# Why new buds turning brown



## denisewh (Aug 8, 2021)

Bought two new phrags two weeks ago Phrag of Kolea (pearcai x fisheri) and Phrag of Akela (eric young RF 4N x Rouge Buillon) Both were in bloom. The attached photos show one with a new bloom and the other where the blooms have all turned brown. They are both sitting in water, have not been repotted and I have had this happen before, so can anyone tell me what I am doing wrong? As soon as I finish my light shelves these will go under lights from The Orchid Hobbyist.


----------



## Bob in Albany N.Y. (Aug 8, 2021)

Sorry but don't see your photo.


----------



## denisewh (Aug 8, 2021)

I attached files from my computer. Do I need to make a folder here and attach from there? Brand new and thought I could send from computer.


----------



## Ray (Aug 9, 2021)

Welcome Denise.

Click on the "Attach files" button to the lower left of the message entry box. A window will pop up. Select the photo to be attached, and click "open". You will see the image inserted, but you must select whether you want a thumbnail or full size image, then "post reply".

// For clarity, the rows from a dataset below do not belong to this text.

(** * A shallow embedding of the nettrace parser (vscode-nettrace)

    The development follows the TypeScript sources:
    - [BufferReader] and [NetTraceParser] of the parser module,
    - [buildFlameGraphData] of the custom editor provider.

    JavaScript values are modelled as follows.
    - A [Buffer] is a [list byte]; an index outside the buffer yields
      [undefined], modelled by [None].
    - A [number] that holds an integer, and a [bigint], are both [Z]; the
      32-bit wrap-around of the bitwise operators is written out with
      [ToInt32] and [ToUint32].
    - A [string] is the list of its UTF-16 code units.
    - A [Map] is an association list in insertion order, which is the
      iteration order of a JavaScript [Map].
    - A thrown [Error] is a value of [JSError]; a method that may throw
      returns a [Res] together with the state it leaves behind, because the
      callers keep using the reader after they have caught an exception.
    Calls to [console.log] under [this.debug] have no effect on the parse
    result and are left out. *)

From Stdlib Require Import ZArith List Bool String Ascii Lia Sorted.
From Stdlib Require DecimalString HexadecimalString.
From Equations Require Import Equations.
From Stdlib.Strings Require Import Byte.
Import ListNotations.
Open Scope Z_scope.

Set Implicit Arguments.

(** ** JavaScript strings and 32-bit integers *)

Definition jsstring := list Z.

Definition lit (s : string) : jsstring :=
  map (fun a => Z.of_N (N_of_ascii a)) (list_ascii_of_string s).

Definition jsstring_eqb (a b : jsstring) : bool :=
  if list_eq_dec Z.eq_dec a b then true else false.

Fixpoint startsWith (s prefix : jsstring) : bool :=
  match prefix, s with
  | [], _ => true
  | p :: prefix', c :: s' => (c =? p) && startsWith s' prefix'
  | _ :: _, [] => false
  end.

Definition ToInt32 (z : Z) : Z := (z + 2 ^ 31) mod 2 ^ 32 - 2 ^ 31.
Definition ToUint32 (z : Z) : Z := z mod 2 ^ 32.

Both of those plants' names begin with "QF", not "of" as they are Quintal Farms hybrids.


----------



## denisewh (Aug 9, 2021)

Thank you. Labels were hard to read so thanks for letting me know. Here I will try again to send photos


----------



## abax (Aug 9, 2021)

That medium looks broken down to me and I see what appears to be rot at the base of
the plant. I'd repot quickly into K-Lite, charcoal and perlite. I personally don't like
plastic pots and if I set the pots in water, I use clay saucers that let the medium drain
well and still retain some moisture.


----------



## SouthPark (Aug 12, 2021)

The plant in the second photo has really healthy looking leaves ----- the form of them look good. The one in the first pic, where abax pointed out a possible rotting region ------ notice that the leaves are having a hard time, as in not getting nutrients, elements and/or water into them ------ so they're sort of curled up ------ with that yellowy green colour. That's if both orchids are grown in the same area.


----------